Start of Excerpted records

(* ===== verification/Interleaving.v ===== *)
(** * Interleaving: requests that are served at the same time

    A request cut into the pieces between which other requests act on the
    store: its reads, each database transaction, the move to PROCESSING, the
    bank call.  The pieces one after the other are the request; a step of the
    server is one piece of any request in flight, or the arrival of one. *)

From stdpp Require Import base tactics list gmap strings.
From S2P Require Import Prelude GoLib Domain Repository Resilience Bank Payment PaymentOutcome PaymentTheorems.

Open Scope string_scope.
Open Scope Z_scope.

(** What a request in flight does next. *)
Inductive Task :=
| TaskCheck (ctx : Ctx) (input : CreateTransactionInput)
| TaskSave (ctx : Ctx) (input : CreateTransactionInput)
| TaskStart (ctx : Ctx) (tx : Transaction)
| TaskCharge (ctx : Ctx) (tx : Transaction)
| TaskSettle (ctx : Ctx) (tx : Transaction) (err : error)
| TaskFind (ctx : Ctx) (mid txID reason : string)
| TaskRefund (ctx : Ctx) (reason : string) (tx : Transaction)
| TaskRead (r : Request).

Section interleaving.
Context {R : Type} `{!MerchantRepository R, !TransactionRepository R,
  !EventRepository R, !OutboxRepository R, !Database R}.
Variable env : Env.
Variable s : PaymentService R.
Abbreviation W := (World R).
Implicit Types w : W.

(** ** The pieces of CreateTransaction *)

(** The idempotency check: an answer, or none to go on. *)
(* go: internal/service/payment.go 127-146 *)
Definition find_existing (ctx : Ctx) (input : CreateTransactionInput)
  : Prog W (option (option Transaction * error)) :=
  if bool_decide (in_IdempotencyKey input = "") then ret None
  else
    let! r := repo env ctx (λ ci, txns_GetByIdempotencyKey ci (in_IdempotencyKey input)) in
    match r with
    | Err err => ret (Some (None, Some (Errorf "idempotency check: " err)))
    | Ok (Some existing) =>
      if negb (matchesIdempotentRequest (Some existing) input) then
        ret (Some (None, Some (Wrap "" ErrDuplicateTransaction
          ": idempotency key reused with different request")))
      else ret (Some (Some existing, None))
    | Ok None => ret None
    end.

(** The checks of the merchant and the fields. *)
(* go: internal/service/payment.go 148-186 *)
Definition validate (ctx : Ctx) (input : CreateTransactionInput) : Prog W error :=
  let! r := repo env ctx (λ ci, merchants_GetByID ci (in_MerchantID input)) in
  match r with
  | Err err => ret (Some err)
  | Ok merchant =>
    if negb (IsActive merchant) then ret (Some ErrMerchantInactive)
    else if in_AmountCents input <=? 0 then ret (Some ErrInvalidAmount)
    else if s_maxTransactionCents s <? in_AmountCents input then ret (Some ErrAmountExceedsLimit)
    else if negb (bool_decide (in_Currency input = "CAD")) &&
            negb (bool_decide (in_Currency input = "USD")) then ret (Some ErrInvalidCurrency)
    else ret None
  end.

(* go: internal/service/payment.go 116-186 *)
Definition check (ctx : Ctx) (input : CreateTransactionInput)
  : Prog W (option (option Transaction * error)) :=
  check! contextError env (Some ctx) or err => ret (Some (None, Some err));
  let! o := find_existing ctx input in
  match o with
  | Some r => ret (Some r)
  | None => check! validate ctx input or err => ret (Some (None, Some err)); ret None
  end.

(* go: internal/service/payment.go 188-219 *)
Definition save (ctx : Ctx) (input : CreateTransactionInput) : Prog W (result goerror Transaction) :=
  let! t := now env in
  let! n := fresh_step in
  let tx := new_txn input (generateTransactionID env n) t in
  check! if s_db s then createInDBTransaction env ctx tx else createWithMocks env s ctx tx or err =>
    ret (Err err);
  ret (Ok tx).

(* go: internal/service/payment.go 298-307 *)
Definition start (ctx : Ctx) (tx : Transaction) : Prog W (Transaction * error) :=
  check! contextError env (Some ctx) or err => ret (tx, Some err);
  let! r := transition env s ctx tx TxStatusProcessing in
  match r with
  | (tx, Some err) => ret (tx, Some (Errorf "set processing status: " err))
  | (tx, None) => ret (tx, None)
  end.

(* go: internal/service/payment.go 309-312 *)
Definition charge (ctx : Ctx) (tx : Transaction) : Prog W error :=
  let! t := now env in
  callBank env s ctx (bankCallContext ctx t (s_bankTimeout s)) tx.

(* go: internal/service/payment.go 313-330 *)
Definition settle (ctx : Ctx) (tx : Transaction) (err : error) : Prog W (Transaction * error) :=
  match err with
  | Some err =>
    let! r := transition env s (postBankContext (Some ctx)) tx TxStatusFailed in
    match r with
    | (tx, Some transitionErr) => ret (tx, Some (Join err (Errorf "set failed status: " transitionErr)))
    | (tx, None) => ret (tx, Some err)
    end
  | None => completePayment env s (postBankContext (Some ctx)) tx
  end.

(** The pieces one after the other. *)
Definition create_pieces (ctx : Ctx) (input : CreateTransactionInput)
  : Prog W (option Transaction * error) :=
  let! o := check ctx input in
  match o with
  | Some r => ret r
  | None =>
    let! t := save ctx input in
    match t with
    | Err err => ret (None, Some err)
    | Ok tx =>
      let! r := start ctx tx in
      match r with
      | (tx, Some err) => ret (Some tx, Some err)
      | (tx, None) =>
        let! err := charge ctx tx in
        let! r := settle ctx tx err in
        ret (Some r.1, r.2)
      end
    end
  end.

Lemma create_unused_pieces ctx input w :
  create_unused env s ctx input w =
  (let! e := validate ctx input in
   match e with
   | Some err => ret (None, Some err)
   | None =>
     let! t := save ctx input in
     match t with
     | Err err => ret (None, Some err)
     | Ok tx => let! r := processPayment env s ctx tx in ret (Some r.1, r.2)
     end
   end) w.
Proof.
  unfold create_unused, validate, save, bind.
  destruct (repo _ _ _ w) as [[m|e] w1]; [|done].
  do 4 (case_match; [done|]). cbn [ret].
  destruct (now env w1) as [t w2]. destruct (fresh_step w2) as [n w3].
  unfold new_txn. set (tx := mkTransaction _ _ _ _ _ _ _ _ _ _).
  by destruct ((if s_db s then createInDBTransaction env ctx tx else createWithMocks env s ctx tx) w3)
    as [[e|] w4].
Qed.

Lemma process_pieces ctx tx w :
  processPayment env s ctx tx w =
  (let! r := start ctx tx in
   match r with
   | (tx, Some err) => ret (tx, Some err)
   | (tx, None) => let! err := charge ctx tx in settle ctx tx err
   end) w.
Proof.
  unfold processPayment, start, charge, settle, bind.
  destruct (contextError env (Some ctx) w) as [[e|] w1]; [done|].
  destruct (transition env s ctx tx TxStatusProcessing w1) as [[tx' [e|]] w2]; [done|]. cbn [ret].
  destruct (now env w2) as [t w3].
  by destruct (callBank env s ctx (bankCallContext ctx t (s_bankTimeout s)) tx' w3) as [[e|] w4].
Qed.

Lemma create_pieces_eq ctx input w : CreateTransaction env s ctx input w = create_pieces ctx input w.
Proof.
  unfold CreateTransaction, create_pieces, check, find_existing.
  assert (∀ v, create_unused env s ctx input v =
    (let! o := (check! validate ctx input or err => ret (Some (None, Some err)); ret None) in
     match o with
     | Some r => ret r
     | None => let! t := save ctx input in
       match t with
       | Err err => ret (None, Some err)
       | Ok tx =>
         let! r := start ctx tx in
         match r with
         | (tx, Some err) => ret (Some tx, Some err)
         | (tx, None) =>
           let! err := charge ctx tx in let! r := settle ctx tx err in ret (Some r.1, r.2)
         end
       end
     end) v) as Hun.
  { intros v. rewrite create_unused_pieces. unfold bind.
    destruct (validate ctx input v) as [[e|] v1]; [done|]. cbn [ret].
    destruct (save ctx input v1) as [[tx|e] v2]; [|done].
    rewrite process_pieces. unfold bind.
    destruct (start ctx tx v2) as [[tx' [e|]] v3]; [done|].
    destruct (charge ctx tx' v3) as [e v4]. by destruct (settle ctx tx' e v4) as [r v5]. }
  unfold bind in *. destruct (contextError env (Some ctx) w) as [[e|] w1]; [done|].
  case_bool_decide; cbn [ret].
  - rewrite Hun. by destruct (validate ctx input w1) as [[e|] w2].
  - destruct (repo env ctx _ w1) as [[[t|]|e] w2]; [by destruct (negb _)| |done].
    cbn [ret]. rewrite Hun. by destruct (validate ctx input w2) as [[e|] w3].
Qed.

(** ** Tasks *)

(** One piece, and what is left to do. *)
Definition run_task (t : Task) : Prog W (option Task) :=
  match t with
  | TaskCheck ctx input =>
    let! o := check ctx input in
    ret (match o with Some _ => None | None => Some (TaskSave ctx input) end)
  | TaskSave ctx input =>
    let! r := save ctx input in
    ret (match r with Ok tx => Some (TaskStart ctx tx) | Err _ => None end)
  | TaskStart ctx tx =>
    let! r := start ctx tx in
    ret (match r with (tx, None) => Some (TaskCharge ctx tx) | _ => None end)
  | TaskCharge ctx tx => let! err := charge ctx tx in ret (Some (TaskSettle ctx tx err))
  | TaskSettle ctx tx err => let! _ := settle ctx tx err in ret None
  | TaskFind ctx mid txID reason =>
    let! a := refund_read env ctx mid txID in
    ret (match a with Ok tx => Some (TaskRefund ctx reason tx) | Err _ => None end)
  | TaskRefund ctx reason tx => let! _ := refund_write env s ctx reason (Ok tx) in ret None
  | TaskRead r => let! _ := run_request env s r in ret None
  end.

Definition task_of (r : Request) : Task :=
  match r with
  | ReqCreate ctx input => TaskCheck ctx input
  | ReqRefund ctx mid txID reason => TaskFind ctx mid txID reason
  | _ => TaskRead r
  end.

Fixpoint run_alone (n : nat) (t : Task) : Prog W unit :=
  match n with
  | O => ret tt
  | S n => let! o := run_task t in match o with Some t => run_alone n t | None => ret tt end
  end.

(** A request that is not interrupted is its pieces. *)
Lemma run_alone_eq r w : run_alone 5 (task_of r) w = run_request env s r w.
Proof.
  assert (∀ r, run_alone 5 (TaskRead r) w = run_request env s r w) as Hread.
  { intros r'. cbn [run_alone run_task]. unfold bind. by destruct (run_request env s r' w) as [[] w1]. }
  destruct r as [ctx input|ctx mid txID reason| | | |]; [| |apply Hread..].
  - change (run_request env s (ReqCreate ctx input)) with
      (let! _ := CreateTransaction env s ctx input in ret tt).
    unfold bind at 1. rewrite create_pieces_eq. unfold create_pieces.
    do 2 (cbn [run_alone run_task task_of ret]; unfold bind).
    destruct (check ctx input w) as [[r|] w1]; [done|].
    do 2 (cbn [run_alone run_task ret]; unfold bind).
    destruct (save ctx input w1) as [[tx|e] w2]; [|done].
    do 2 (cbn [run_alone run_task ret]; unfold bind).
    destruct (start ctx tx w2) as [[tx' [e|]] w3]; [done|].
    do 2 (cbn [run_alone run_task ret]; unfold bind).
    destruct (charge ctx tx' w3) as [e w4].
    do 2 (cbn [run_alone run_task ret]; unfold bind). by destruct (settle ctx tx' e w4).
  - change (run_request env s (ReqRefund ctx mid txID reason)) with
      (let! _ := RefundTransaction env s ctx mid txID reason in ret tt).
    unfold bind at 1. rewrite refund_halves. do 2 (cbn [run_alone run_task task_of ret]; unfold bind).
    destruct (refund_read env ctx mid txID w) as [[tx|e] w1]; [|done].
    do 2 (cbn [run_alone run_task ret]; unfold bind).
    by destruct (refund_write env s ctx reason (Ok tx) w1).
Qed.

(** The transaction a payment in flight works on, and the one a refund in
    flight is for. *)
Definition payment_of (t : Task) : option string :=
  match t with
  | TaskStart _ tx | TaskCharge _ tx | TaskSettle _ tx _ => Some (tx_ID tx)
  | _ => None
  end.

Definition refund_of (t : Task) : option string :=
  match t with
  | TaskFind _ _ txID _ => Some txID
  | TaskRefund _ _ tx => Some (tx_ID tx)
  | _ => None
  end.

(** Requests arrive at any time, but two refunds of one transaction do not
    overlap; and any request in flight may do its next piece. *)
Inductive cstep : W * list Task → W * list Task → Prop :=
| cstep_arrive w ts r :
    request_ok r → (∀ id, refund_of (task_of r) = Some id → id ∉ omap refund_of ts) →
    cstep (w, ts) (w, task_of r :: ts)
| cstep_run w l t k :
    cstep (w, l ++ t :: k)%list
      ((run_task t w).2, l ++ option_list (run_task t w).1 ++ k)%list.

(** The [i]-th request in flight does its next piece. *)
Definition run_at (i : nat) (c : W * list Task) : W * list Task :=
  match c.2 !! i with
  | Some t => let r := run_task t c.1 in (r.2, take i c.2 ++ option_list r.1 ++ drop (S i) c.2)%list
  | None => c
  end.

Lemma run_at_csteps i c : rtc cstep c (run_at i c).
Proof.
  unfold run_at. destruct c as [w ts]; simpl. destruct (ts !! i) as [t|] eqn:E; [|done].
  apply rtc_once. rewrite <- (take_drop_middle ts i t E) at 1. apply cstep_run.
Qed.

(** The pieces a request still has before it. *)
Definition pieces_left (t : Task) : nat :=
  match t with
  | TaskCheck _ _ => 5
  | TaskSave _ _ => 4
  | TaskStart _ _ => 3
  | TaskCharge _ _ | TaskFind _ _ _ _ => 2
  | TaskSettle _ _ _ | TaskRefund _ _ _ | TaskRead _ => 1
  end.

Lemma run_task_progress t w t' : (run_task t w).1 = Some t' → (pieces_left t' < pieces_left t)%nat.
Proof.
  destruct t; simpl; unfold bind;
    repeat (case_match; simpl; try done); intros [= <-]; simpl; lia.
Qed.

(** A request alone runs to its end, whoever else is in flight. *)
Lemma run_alone_csteps n : ∀ t w ts,
  (pieces_left t ≤ n)%nat → rtc cstep (w, t :: ts) ((run_alone n t w).2, ts).
Proof.
  induction n as [|n IH]; intros t w ts Hn; [destruct t; simpl in Hn; lia|].
  eapply rtc_l; [apply (cstep_run w [] t ts)|]. cbn [run_alone]. unfold bind.
  pose proof (run_task_progress t w) as Hp. destruct (run_task t w) as [[t'|] w']; simpl.
  - apply IH. specialize (Hp t' eq_refl). lia.
  - done.
Qed.

(** Requests that are served one after the other are one interleaving. *)
Lemma run_requests_csteps rs : ∀ w ts,
  Forall request_ok rs → omap refund_of ts = [] →
  rtc cstep (w, ts) ((run_requests env s rs w).2, ts).
Proof.
  induction rs as [|r rs IH]; intros w ts Hok Hts; [done|].
  apply Forall_cons in Hok as [Hr Hrs]. cbn [run_requests]. unfold bind.
  eapply rtc_l; [apply (cstep_arrive w ts r); [done|rewrite Hts; intros; apply not_elem_of_nil]|].
  etrans; [apply (run_alone_csteps 5); destruct r; simpl; lia|].
  rewrite run_alone_eq. destruct (run_request env s r w) as [[] w1]. by apply IH.
Qed.
End interleaving.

End of Excerpted records

### What to do
All that is needed is the opening run of the data, given again exactly: please include every line from the first through the line with "TaskSave (ctx : Ctx) (input : CreateTransactionInput)", both ends kept.

### Final answer
(* ===== verification/Interleaving.v ===== *)
(** * Interleaving: requests that are served at the same time

    A request cut into the pieces between which other requests act on the
    store: its reads, each database transaction, the move to PROCESSING, the
    bank call.  The pieces one after the other are the request; a step of the
    server is one piece of any request in flight, or the arrival of one. *)

From stdpp Require Import base tactics list gmap strings.
From S2P Require Import Prelude GoLib Domain Repository Resilience Bank Payment PaymentOutcome PaymentTheorems.

Open Scope string_scope.
Open Scope Z_scope.

(** What a request in flight does next. *)
Inductive Task :=
| TaskCheck (ctx : Ctx) (input : CreateTransactionInput)
| TaskSave (ctx : Ctx) (input : CreateTransactionInput)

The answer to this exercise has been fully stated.